IT Security Staffing Decreases Despite Growing Threat Landscape

MBA (8/26/2008 ) Palaparty, Vijay
More than 10 million “zombie” computers sent spam and malware during the second quarter alone, according to Panda Security, Glendale, Calif. Regardless of increasing threats, Computer Economics, Irvine, Calif., says the number of IT security professionals in organizations has steadily declined.
The Panda Security report defined “zombie” computers as systems affected by bots, controlled remotely by cyber criminals. It revealed that 74 percent of all email received between April and June was spam.

“This is not just annoying for users who have to delete all of this mail, but in corporate environments, it has important repercussions on productivity and resource consumption,” said Luis Corrons, technical director at PandaLabs.

Last year, Nucleus Research Inc., Wellesley, Mass., said the spam epidemic costs U.S. businesses $712 per employee in lost worker productivity.

The report said Turkey had the most zombie computers, comprising 11 percent of the global total. Brazil ranked second at 8.4 percent, followed by Russia at 7.4 percent. The United States accounted for 4.3 percent, ranking ninth, dropping from 5 percent during the first quarter.

“The percentage of IT employees dedicated to security in any given IT organization is relatively small—only 1.5 percent of the typical IT staff, and has been declining,” said John Longwell, director of research at Computer Economics.

Security as a percentage of IT staff was 2 percent in 2006. The report added that the decline was not a result of staff growth in other areas.

Jay Meadows, CEO of Rapid Reporting, Fort Worth, Texas, said IT security needs in the mortgage banking industry have evolved over the past 10 years. “Many companies are deploying systems that already have a lot of security measures built into them,” he said. “But technology is created in an environment for possible intrusion. There has been a tremendous reduction in mortgage staff nationwide, and while the reduction in security has been significantly smaller, security measures can ultimately be the demise of a company and should not be taken lightly.

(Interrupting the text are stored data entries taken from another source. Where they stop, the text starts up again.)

(* ===== verification/ExecutorCancel.v ===== *)
(** Cancelling a spin from another thread (src/src/rcllite/executor.cpp): [spin],
    its rounds and [cancel] divided at the points where other threads can get in
    between, as a step relation; a cancel ends the spin whenever it comes.  Also
    the free function [spin], whose executor nobody can cancel. *)
From Stdlib Require Import ZArith Lia Strings.Byte.
From stdpp Require Import base tactics list numbers gmap fin_maps sorting functions.
From S2P Require Import Prelude Bytes Executor ExecutorRun.

(** Guard conditions are independent: triggering or taking one leaves the others
    as they are; and a wait reports only what is triggered. *)
Class DdsGuardLaws (E : Type) `{DdsWaitsetLaws E} := {
  guard_set_keeps g g' (e : E) : raised e g' = true -> raised (guard_set g e) g' = true;
  guard_set_others g g' (e : E) : g <> g' -> raised (guard_set g e) g' = raised e g';
  guard_take_others g g' (e : E) : g <> g' -> raised (snd (guard_take g e)) g' = raised e g';
  wait_reports_raised maxs timeout (e : E) n xs e' x :
    waitset_wait maxs timeout e = ((n, xs), e') -> x ∈ xs ->
    exists c, attachments e !! c = Some x /\ raised e c = true
}.

(** Where the spinning thread is. *)
Inductive spin_pc : Type :=
| AtStart                       (* entering [spin] *)
| AtTest                        (* at the condition of the loop *)
| AtSync                        (* entering [wait_and_process] *)
| AtWait                        (* before [dds_waitset_wait] *)
| AtTrigger (ids : list Z)      (* in the loop over the triggered attachments *)
| AtTaken (ids : list Z)        (* the cancel guard is taken, the request not yet recorded *)
| AtOverrun                     (* about to read past the triggered attachments *)
| AtReturn
| AtThrow.

(** Where the cancelling thread is: [cancel] sets the flag, then triggers the
    guard. *)
Inductive cancel_pc : Type := CancelIdle | CancelFlagged | CancelDone.

Section threads.
Context {E : Type} `{DdsGuardLaws E}.
Variable owner : Z -> nat * option Entity.
Variable dispatch : Entity -> stM (Executor E) unit.
Hypothesis attach_ok : attach_succeeds (E := E).
Implicit Types s : Executor E.

Record spinning := mk_spinning { ex : Executor E; spinner : spin_pc; canceller : cancel_pc }.

(** A section of the spinning thread. *)
Inductive spin_section : Executor E * spin_pc -> Executor E * spin_pc -> Prop :=
| sec_clear s : spin_section (s, AtStart) (set_requested false s, AtTest)
| sec_enter s : cancel_requested_ s = false -> spin_section (s, AtTest) (s, AtSync)
| sec_return s : cancel_requested_ s = true -> spin_section (s, AtTest) (s, AtReturn)
| sec_sync s : spin_section (s, AtSync) (sync s, AtWait)
| sec_wait_failed s n xs s' :
    wait DDS_INFINITE s = ((n, xs), s') -> (n < 0)%Z -> spin_section (s, AtWait) (s', AtThrow)
| sec_timeout s xs s' : wait DDS_INFINITE s = ((0%Z, xs), s') -> spin_section (s, AtWait) (s', AtTest)
| sec_wait s n xs s' :
    wait DDS_INFINITE s = ((n, xs), s') -> (0 < n <= Z.of_nat (length xs))%Z ->
    spin_section (s, AtWait) (s', AtTrigger (take (Z.to_nat n) xs))
| sec_overrun s n xs s' :
    wait DDS_INFINITE s = ((n, xs), s') -> (Z.of_nat (length xs) < n)%Z -> spin_section (s, AtWait) (s', AtOverrun)
| sec_cancel_taken s ids :
    spin_section (s, AtTrigger (kCancelAttachment :: ids)) (take_guard (cancel_guard_ s) s, AtTaken ids)
| sec_cancel_recorded s ids : spin_section (s, AtTaken ids) (set_requested true s, AtTrigger ids)
| sec_triggered s id ids w w' s' :
    id <> kCancelAttachment -> process_one dispatch id w s = (Ok w', s') ->
    spin_section (s, AtTrigger (id :: ids)) (s', AtTrigger ids)
| sec_absorb s : spin_section (s, AtTrigger []) (absorb s, AtTest).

“Security begins at the top,” Longwell said. “A commitment from executive management is required to create a culture of security that ensures procedures are enforced, audits are taken seriously and investments are made in personnel, training, services and technology. That commitment undoubtedly has more bearing on security than staffing levels.”

Meadows urged lenders to be vigilant not only about their own security measures, but also of their vendors. “If a lender is doing business with a vendor that is not as secure as it is, then by association the lender is increasing its fraud risk," he said. "Ultimately the highest burden of risk falls on the lender and not the vendor that may cause damage. As cost-cutting measures prevail, lenders should keep in mind that if a vendor’s price seems low, they may secretly be skimping on security, which is expensive to uphold.”